## Your objective
Go to the line below containing "destruct (nth_prev_height Hm h" and print exactly from there through the line containing "exists bt, m_block_index", both included. Print nothing else.

########################################

(** [FindFork] of a block against the chain of a tip is
    [LastCommonAncestor] of the block and the tip. *)
Theorem FindFork_is_LastCommonAncestor GetHash s t bt h :
  reachable GetHash s -> m_block_index s !! t = Some bt -> is_Some (m_block_index s !! h) ->
  FindFork (m_block_index s) (chain_of (m_block_index s) t (nHeight bt)) (Some h)
  = LastCommonAncestor (m_block_index s) h t /\
  is_Some (LastCommonAncestor (m_block_index s) h t).
Proof.
  intros Hs Et [b Eh]. apply reachable_ok in Hs as [Hm Hroot _ _ _].
  destruct (LastCommonAncestor_spec _ h t b bt Hm Hroot Eh Et) as (c & -> & H1 & H2 & H3). split; [|eauto].
  destruct (FindFork_spec Hm t bt Et h b Eh) as (r & -> & Hr). f_equal.
  destruct r as [x|]; cbn in Hr; [|exfalso; exact (Hr c H1 H2)]. destruct Hr as (K1 & K2 & K3). f_equal.
  destruct (H3 x K1 K2) as [i Hi], (K3 c H1 H2) as [j Hj]. destruct H1 as [n Hn].
  destruct (nth_prev_height Hm h b n c Eh Hn) as (bc & Ec & _).
  destruct (nth_prev_height Hm c bc i x Ec Hi) as (bx & Ex & E1). destruct (nth_prev_height Hm x bx j c Ex Hj) as (bc' & Ec' & E2).
  rewrite Ec in Ec'. injection Ec' as <-. assert (i = 0%nat) as -> by lia. cbn in Hi. congruence.
Qed.
Lemma FindFork_is_LastCommonAncestor_witness :
  exists bt, m_block_index toy_manager !! 1022 = Some bt /\
  FindFork (m_block_index toy_manager) (chain_of (m_block_index toy_manager) 1022 (nHeight bt)) (Some 1009)
  = LastCommonAncestor (m_block_index toy_manager) 1009 1022.
Proof.
  destruct (m_block_index toy_manager !! 1022) as [b|] eqn:E; [|vm_compute in E; discriminate].
  exists b. split; [reflexivity|].
  apply (FindFork_is_LastCommonAncestor toy_hash toy_manager 1022 b 1009); [exact toy_reachable|exact E|vm_compute; eauto].
Defined.

(** The binary search of [FindEarliestAtLeast] along the chain of a tip
    returns its lowest block whose maximal time reaches [time] and whose
    height reaches [height], and [nullptr] exactly when there is none. *)
Theorem FindEarliestAtLeast_first GetHash s t bt time height :
  reachable GetHash s -> m_block_index s !! t = Some bt ->
  let m := m_block_index s in
  let vChain := chain_of m t (nHeight bt) in
  exists r, FindEarliestAtLeast m vChain time height = Some r /\
  match r with
  | None => forall i h b, vChain !! i = Some (Some h) -> m !! h = Some b -> ~ at_least b time height
  | Some x => exists k bx, vChain !! k = Some (Some x) /\ m !! x = Some bx /\ at_least bx time height /\
      forall i h b, (i < k)%nat -> vChain !! i = Some (Some h) -> m !! h = Some b -> ~ at_least b time height
  end.
Proof.
  intros Hs Et m vChain. apply reachable_ok, mo_index in Hs. exact (FindEarliestAtLeast_spec Hs t bt Et time height).
Qed.
Lemma FindEarliestAtLeast_first_witness :
  exists bt r, m_block_index toy_manager !! 1009 = Some bt /\
    FindEarliestAtLeast (m_block_index toy_manager) (chain_of (m_block_index toy_manager) 1009 (nHeight bt)) 1400 2 = Some r.
Proof.
  destruct (m_block_index toy_manager !! 1009) as [b|] eqn:E; [|vm_compute in E; discriminate].
  destruct (FindEarliestAtLeast_first toy_hash toy_manager 1009 b 1400 2 toy_reachable E) as (r & Hr & _).
  exists b, r. split; [reflexivity|exact Hr].
Defined.

(** A block locator: for a block of height at most [2^30] (beyond which
    the doubling [step] could overflow), [LocatorEntries] returns the hashes
    of its ancestors at the heights [locator_height]: ten single steps back,
    then steps that double, the root last, and nothing after the root; there
    are at most [12 + log2] of the height entries. *)
Theorem LocatorEntries_exact GetHash s h b :
  reachable GetHash s -> m_block_index s !! h = Some b -> nHeight b <= 2 ^ 30 ->
  exists k l, LocatorEntries (m_block_index s) (Some h) = Some l /\ length l = S k /\
    (forall i, (i <= k)%nat -> l !! i = nth_prev (m_block_index s) h (Z.to_nat (nHeight b - locator_height (nHeight b) i))) /\
    locator_height (nHeight b) k = 0 /\ (forall i, (i < k)%nat -> 0 < locator_height (nHeight b) i) /\
    Z.of_nat k <= 11 + Z.log2 (nHeight b).
Proof.
  intros Hs Eh Hb. apply reachable_ok, mo_index in Hs. destruct (Hs h b Eh) as [_ Hh _ _ _ _].
  assert (locator_height (nHeight b) 0 = nHeight b) as E0 by (unfold locator_height; cbn [Nat.leb]; lia).
  destruct (LocatorEntries_loop_spec (m_block_index s) (S (Z.to_nat (nHeight b))) h b 0 h b []) as (k & l & E & Hlen & Hk & Hpos & Hl);
    try assumption; try reflexivity; try lia.
  { replace (nHeight b - nHeight b) with 0 by lia. reflexivity. }
  exists k, l. unfold LocatorEntries. rewrite Eh. cbn [mbind option_bind]. split; [exact E|].
  split; [exact Hlen|]. split; [exact Hl|]. split; [exact Hk|]. split; [exact Hpos|].
  destruct (le_lt_dec k 11) as [Hle|Hgt]; [pose proof (Z.log2_nonneg (nHeight b)); lia|].
  specialize (Hpos (k - 1)%nat ltac:(lia)). cbn [Nat.add] in Hpos. unfold locator_height in Hpos.
  destruct (Nat.leb_spec (k - 1) 10); [lia|].
  assert (Z.of_nat (k - 1) - 10 <= Z.log2 (nHeight b)); [|lia].
  apply Z.log2_le_pow2; [|lia]. lia.
Qed.
Lemma LocatorEntries_exact_witness :
  exists k l, LocatorEntries (m_block_index toy_manager) (Some 1009) = Some l /\ length l = S k.
Proof.
  destruct (m_block_index toy_manager !! 1009) as [b|] eqn:E; [|vm_compute in E; discriminate].
  destruct (LocatorEntries_exact toy_hash toy_manager 1009 b toy_reachable E) as (k & l & E1 & E2 & _).
  - vm_compute in E. injection E as <-. cbn. lia.
  - exists k, l. split; [exact E1|exact E2].
Defined.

########################################

## Solution for this problem
  destruct (nth_prev_height Hm h b n c Eh Hn) as (bc & Ec & _).
  destruct (nth_prev_height Hm c bc i x Ec Hi) as (bx & Ex & E1). destruct (nth_prev_height Hm x bx j c Ex Hj) as (bc' & Ec' & E2).
  rewrite Ec in Ec'. injection Ec' as <-. assert (i = 0%nat) as -> by lia. cbn in Hi. congruence.
Qed.
Lemma FindFork_is_LastCommonAncestor_witness :
  exists bt, m_block_index toy_manager !! 1022 = Some bt /\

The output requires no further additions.